20th and 21st-century Iraqi bishop

Mar Narsai Toma was the late Metropolitan of the Ancient Church of the East of the diocese of Kirkuk, Iraq. Mar Narsai served as Metropolitan for forty-six years before his death in 2014.

== Early life ==
Mar Narsai Toma was born as Toma Soro Bobo in Mosul, Iraq. He studied at the Church of the East School in Nineveh (Mosul) under the tutelage of Yousip DeKelaita. He studied both church history and the Aramaic language.

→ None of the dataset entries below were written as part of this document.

Lemma ilog2_spec q : 0 < q -> pow2 (ilog2 q) <= q /\ q < pow2 (ilog2 q + 1).
Proof.
  intros Hq. destruct q as [a d]. unfold ilog2. cbn [Qnum Qden].
  assert (Ha : (0 < a)%Z) by (unfold Qlt in Hq; simpl in Hq; lia).
  set (la := Z.log2 a). set (ld := Z.log2 (Z.pos d)).
  destruct (Z.log2_spec a Ha) as [A1 A2]. fold la in A1, A2.
  destruct (Z.log2_spec (Z.pos d) eq_refl) as [D1 D2]. fold ld in D1, D2.
  assert (La : (0 <= la)%Z) by apply Z.log2_nonneg.
  assert (Ld : (0 <= ld)%Z) by apply Z.log2_nonneg.
  assert (QA1 : pow2 la <= inject_Z a).
  { rewrite pow2_inject by exact La. rewrite <- Zle_Qle. exact A1. }
  assert (QA2 : inject_Z a < pow2 (la + 1)).
  { rewrite pow2_inject by lia. rewrite <- Zlt_Qlt. replace (la + 1)%Z with (Z.succ la) by lia. exact A2. }
  assert (QD1 : pow2 ld <= inject_Z (Z.pos d)).
  { rewrite pow2_inject by exact Ld. rewrite <- Zle_Qle. exact D1. }
  assert (QD2 : inject_Z (Z.pos d) < pow2 (ld + 1)).
  { rewrite pow2_inject by lia. rewrite <- Zlt_Qlt. replace (ld + 1)%Z with (Z.succ ld) by lia. exact D2. }
  assert (E : a # d == inject_Z a / inject_Z (Z.pos d)) by apply Qmake_Qdiv.
  assert (Dpos : 0 < inject_Z (Z.pos d)) by reflexivity.
  assert (upper : a # d < pow2 (la - ld + 1)).
  { rewrite E. apply Qlt_shift_div_r; [exact Dpos|].
    apply Qlt_le_trans with (pow2 (la + 1)); [exact QA2|].
    replace (la + 1)%Z with ((la - ld + 1) + ld)%Z by lia. rewrite pow2_add.
    apply Qmult_le_l; [apply pow2_pos | exact QD1]. }
  assert (lower : pow2 (la - ld - 1) <= a # d).
  { rewrite E. apply Qle_shift_div_l; [exact Dpos|].
    apply Qle_trans with (pow2 la); [|exact QA1].
    replace la with ((la - ld - 1) + (ld + 1))%Z at 2 by lia. rewrite pow2_add.
    apply Qmult_le_l; [apply pow2_pos | apply Qlt_le_weak; exact QD2]. }
  destruct (Qle_bool (pow2 (la - ld)) (a # d)) eqn:C.
  - apply Qle_bool_iff in C. split; [exact C | exact upper].
  - split; [exact lower|].
    replace (la - ld - 1 + 1)%Z with (la - ld)%Z by lia.
    apply Qnot_le_lt. intros K. apply Qle_bool_iff in K. congruence.
Qed.

Lemma ilog2_unique q L : pow2 L <= q -> q < pow2 (L + 1) -> ilog2 q = L.
Proof.
  intros H1 H2.
  assert (Hq : 0 < q) by (apply Qlt_le_trans with (pow2 L); [apply pow2_pos | exact H1]).
  destruct (ilog2_spec q Hq) as [S1 S2].
  assert (K1 : (ilog2 q < L + 1)%Z).
  { apply pow2_lt_inv. apply Qle_lt_trans with q; assumption. }
  assert (K2 : (L < ilog2 q + 1)%Z).
  { apply pow2_lt_inv. apply Qle_lt_trans with q; assumption. }
  lia.
Qed.

Lemma ilog2_proper q q' : q == q' -> 0 < q -> ilog2 q = ilog2 q'.
Proof.
  intros E Hq. destruct (ilog2_spec q Hq) as [S1 S2].
  symmetry. apply ilog2_unique; rewrite <- E; assumption.
Qed.

Lemma ilog2_mono q q' : 0 < q -> q <= q' -> (ilog2 q <= ilog2 q')%Z.
Proof.
  intros Hq Hle.
  assert (Hq' : 0 < q') by (apply Qlt_le_trans with q; assumption).
  destruct (ilog2_spec q Hq) as [S1 S2]. destruct (ilog2_spec q' Hq') as [T1 T2].
  assert (K : (ilog2 q < ilog2 q' + 1)%Z).
  { apply pow2_lt_inv. apply Qle_lt_trans with q; [exact S1|].
    apply Qle_lt_trans with q'; assumption. }
  lia.
Qed.

Lemma rne_proper q q' : q == q' -> rne q = rne q'.
Proof.
  intros E. unfold rne. rewrite (Qfloor_comp _ _ E).
  assert (C : (q - inject_Z (Qfloor q') ?= 1 # 2) = (q' - inject_Z (Qfloor q') ?= 1 # 2)).
  { apply Qcompare_comp; [rewrite E; reflexivity | reflexivity]. }
  rewrite C. reflexivity.
Qed.

Lemma rne_spec q : inject_Z (rne q) - (1 # 2) <= q /\ q <= inject_Z (rne q) + (1 # 2).
Proof.
  unfold rne. pose proof (Qfloor_le q) as F1. pose proof (Qlt_floor q) as F2.
  set (f := Qfloor q) in *. rewrite inject_Z_plus in F2. change (inject_Z 1) with 1 in F2.
  assert (G : forall z, inject_Z (z + 1) == inject_Z z + 1) by (intros; rewrite inject_Z_plus; reflexivity).
  destruct (q - inject_Z f ?= 1 # 2) eqn:C.
  - apply Qeq_alt in C. destruct (Z.even f); [|rewrite G]; split; lra.
  - apply Qlt_alt in C. split; lra.
  - apply Qgt_alt in C. rewrite G. split; lra.
Qed.

Lemma rne_inject z : rne (inject_Z z) = z.
Proof.
  unfold rne. rewrite Qfloor_Z.
  assert (C : (inject_Z z - inject_Z z ?= 1 # 2) = Lt).
  { apply (proj1 (Qlt_alt _ _)). lra. }
  rewrite C. reflexivity.
Qed.

Lemma rne_mono q q' : q <= q' -> (rne q <= rne q')%Z.
Proof.
  intros H. destruct (Qle_lt_or_eq _ _ H) as [Hlt | Heq].
  - destruct (rne_spec q) as [A1 A2]. destruct (rne_spec q') as [B1 B2].
    destruct (Z_le_gt_dec (rne q) (rne q')) as [K|K]; [exact K|exfalso].
    assert (K' : (rne q' + 1 <= rne q)%Z) by lia.
    rewrite Zle_Qle in K'. rewrite inject_Z_plus in K'. change (inject_Z 1) with 1 in K'. lra.
  - rewrite (rne_proper _ _ Heq). lia.
Qed.

Lemma round_pos_proper q q' : q == q' -> 0 < q -> round_pos q == round_pos q'.
Proof.
  intros E Hq. unfold round_pos. rewrite <- (ilog2_proper q q' E Hq).
  assert (R : rne (q * pow2 (- (ilog2 q - 52))) = rne (q' * pow2 (- (ilog2 q - 52)))).
  { apply rne_proper. apply Qmult_comp; [exact E | reflexivity]. }
  rewrite R. reflexivity.
Qed.

(** The scaled significand of a positive value lies in [2^52, 2^53). *)
Lemma scaled_range q : 0 < q ->
  inject_Z (2 ^ 52) <= q * pow2 (- (ilog2 q - 52)) /\
  q * pow2 (- (ilog2 q - 52)) < inject_Z (2 ^ 53).
Proof.
  intros Hq. destruct (ilog2_spec q Hq) as [S1 S2].
  set (L := ilog2 q) in *.
  assert (P : 0 < pow2 (- (L - 52))) by apply pow2_pos.
  assert (E1 : inject_Z (2 ^ 52) == pow2 L * pow2 (- (L - 52))).
  { rewrite <- pow2_add. replace (L + - (L - 52))%Z with 52%Z by lia. reflexivity. }
  assert (E2 : inject_Z (2 ^ 53) == pow2 (L + 1) * pow2 (- (L - 52))).
  { rewrite <- pow2_add. replace (L + 1 + - (L - 52))%Z with 53%Z by lia. reflexivity. }
  split.
  - rewrite E1. apply Qmult_le_compat_r; [exact S1 | apply Qlt_le_weak; exact P].
  - rewrite E2. apply Qmult_lt_compat_r; [exact P | exact S2].
Qed.

Lemma round_pos_range q : 0 < q ->
  pow2 (ilog2 q) <= round_pos q /\ round_pos q <= pow2 (ilog2 q + 1).
Proof.
  intros Hq. destruct (scaled_range q Hq) as [S1 S2]. unfold round_pos.
  set (L := ilog2 q) in *. set (x := q * pow2 (- (L - 52))) in *.
  assert (M1 : (2 ^ 52 <= rne x)%Z).
  { rewrite <- (rne_inject (2 ^ 52)). apply rne_mono. exact S1. }
  assert (M2 : (rne x <= 2 ^ 53)%Z).
  { rewrite <- (rne_inject (2 ^ 53)). apply rne_mono. apply Qlt_le_weak. exact S2. }
  assert (E1 : pow2 L == inject_Z (2 ^ 52) * pow2 (L - 52)).
  { change (inject_Z (2 ^ 52)) with (pow2 52). rewrite <- pow2_add.
    replace (52 + (L - 52))%Z with L by lia. reflexivity. }
  assert (E2 : pow2 (L + 1) == inject_Z (2 ^ 53) * pow2 (L - 52)).
  { change (inject_Z (2 ^ 53)) with (pow2 53). rewrite <- pow2_add.
    replace (53 + (L - 52))%Z with (L + 1)%Z by lia. reflexivity. }
  assert (P : 0 <= pow2 (L - 52)) by (apply Qlt_le_weak, pow2_pos).
  split.
  - rewrite E1. apply Qmult_le_compat_r; [rewrite <- Zle_Qle; exact M1 | exact P].
  - rewrite E2. apply Qmult_le_compat_r; [rewrite <- Zle_Qle; exact M2 | exact P].
Qed.

Lemma round_pos_pos q : 0 < q -> 0 < round_pos q.
Proof.
  intros Hq. apply Qlt_le_trans with (pow2 (ilog2 q)); [apply pow2_pos|].
  apply round_pos_range. exact Hq.
Qed.

Lemma round_pos_mono q q' : 0 < q -> q <= q' -> round_pos q <= round_pos q'.
Proof.
  intros Hq Hle.
  assert (Hq' : 0 < q') by (apply Qlt_le_trans with q; assumption).
  pose proof (ilog2_mono q q' Hq Hle) as LL.
  destruct (Z.eq_dec (ilog2 q) (ilog2 q')) as [Heq | Hne].
  - unfold round_pos. rewrite <- Heq.
    apply Qmult_le_compat_r; [|apply Qlt_le_weak, pow2_pos].
    rewrite <- Zle_Qle. apply rne_mono.
    apply Qmult_le_compat_r; [exact Hle | apply Qlt_le_weak, pow2_pos].
  - apply Qle_trans with (pow2 (ilog2 q + 1)); [apply round_pos_range; exact Hq|].
    apply Qle_trans with (pow2 (ilog2 q')); [apply pow2_le; lia|].
    apply round_pos_range. exact Hq'.
Qed.

Lemma round64_pos q : 0 < q -> round64 q = round_pos q.
Proof. intros H. unfold round64. rewrite (proj1 (Qgt_alt _ _) H). reflexivity. Qed.

Lemma round64_neg q : q < 0 -> round64 q = - round_pos (- q).
Proof. intros H. unfold round64. rewrite (proj1 (Qlt_alt _ _) H). reflexivity. Qed.

Lemma round64_zero q : q == 0 -> round64 q = 0.
Proof. intros H. unfold round64. rewrite (proj1 (Qeq_alt _ _) H). reflexivity. Qed.

Lemma round64_proper q q' : q == q' -> round64 q == round64 q'.
Proof.
  intros E. destruct (Q_dec q 0) as [[Hlt | Hgt] | Heq].
  - rewrite (round64_neg q Hlt). rewrite (round64_neg q') by (rewrite <- E; exact Hlt).
    apply Qopp_comp. apply round_pos_proper; [rewrite E; reflexivity | lra].
  - rewrite (round64_pos q Hgt). rewrite (round64_pos q') by (rewrite <- E; exact Hgt).
    apply round_pos_proper; assumption.
  - rewrite (round64_zero q Heq). rewrite (round64_zero q') by (rewrite <- E; exact Heq).
    reflexivity.
Qed.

== Service to the Church ==
Toma was ordained as a deacon at a young age in 1956. Not long after the arrival of Mar Thoma Darmo to Baghdad, Iraq in September 1968, Toma was elevated to the rank of priest and assigned as a parish priest in Basra, Iraq. After the death of Mar Thoma Darmo in September 1969, Mar Narsai, alongside Mar Toma Gewargis, were elected to be ordained as metropolitans in the Ancient Church of the East. Both ordinations were conducted on 5 December 1969 by Mar Addai II, the Metropolitan of Iraq and Locum tenens of the Ancient Church of the East at the time.

Mar Narsai, together with Metropolitan of Nineveh, Mar Toma Giwargis, consecrated Mar Addai II as Catholicos-Patriarch of the Ancient Church of the East. The ordination took place on February 20, 1972, in Baghdad, Iraq.

During his tenure, Mar Narsai placed an emphasis on education. He was committed to the advancement of the Assyrian people through education. As a result, dozens of students were taught under his supervision as Metropolitan.

=== Death ===
Mar Narsai Toma died unexpectedly, in the late hours of August 28, 2014 in the city of Kirkuk, Iraq. Though it has been determined that he died of natural causes, it was known that he was managing several medical conditions for several years prior to his death. On August 31, 2014, the Sunday following his death, commemorative services were held in every parish under the Ancient Church of the East in his honor.

=== Legacy ===

Mar Gewargis Younan, Bishop of Chicago, released a statement following the Metropolitan's passing in which he wrote, "Mar Narsai held an integrity and decency that spoke louder than words. The Ancient Church of the East is proud to be associated with his name, and it is an honor for us to carry on his legacy."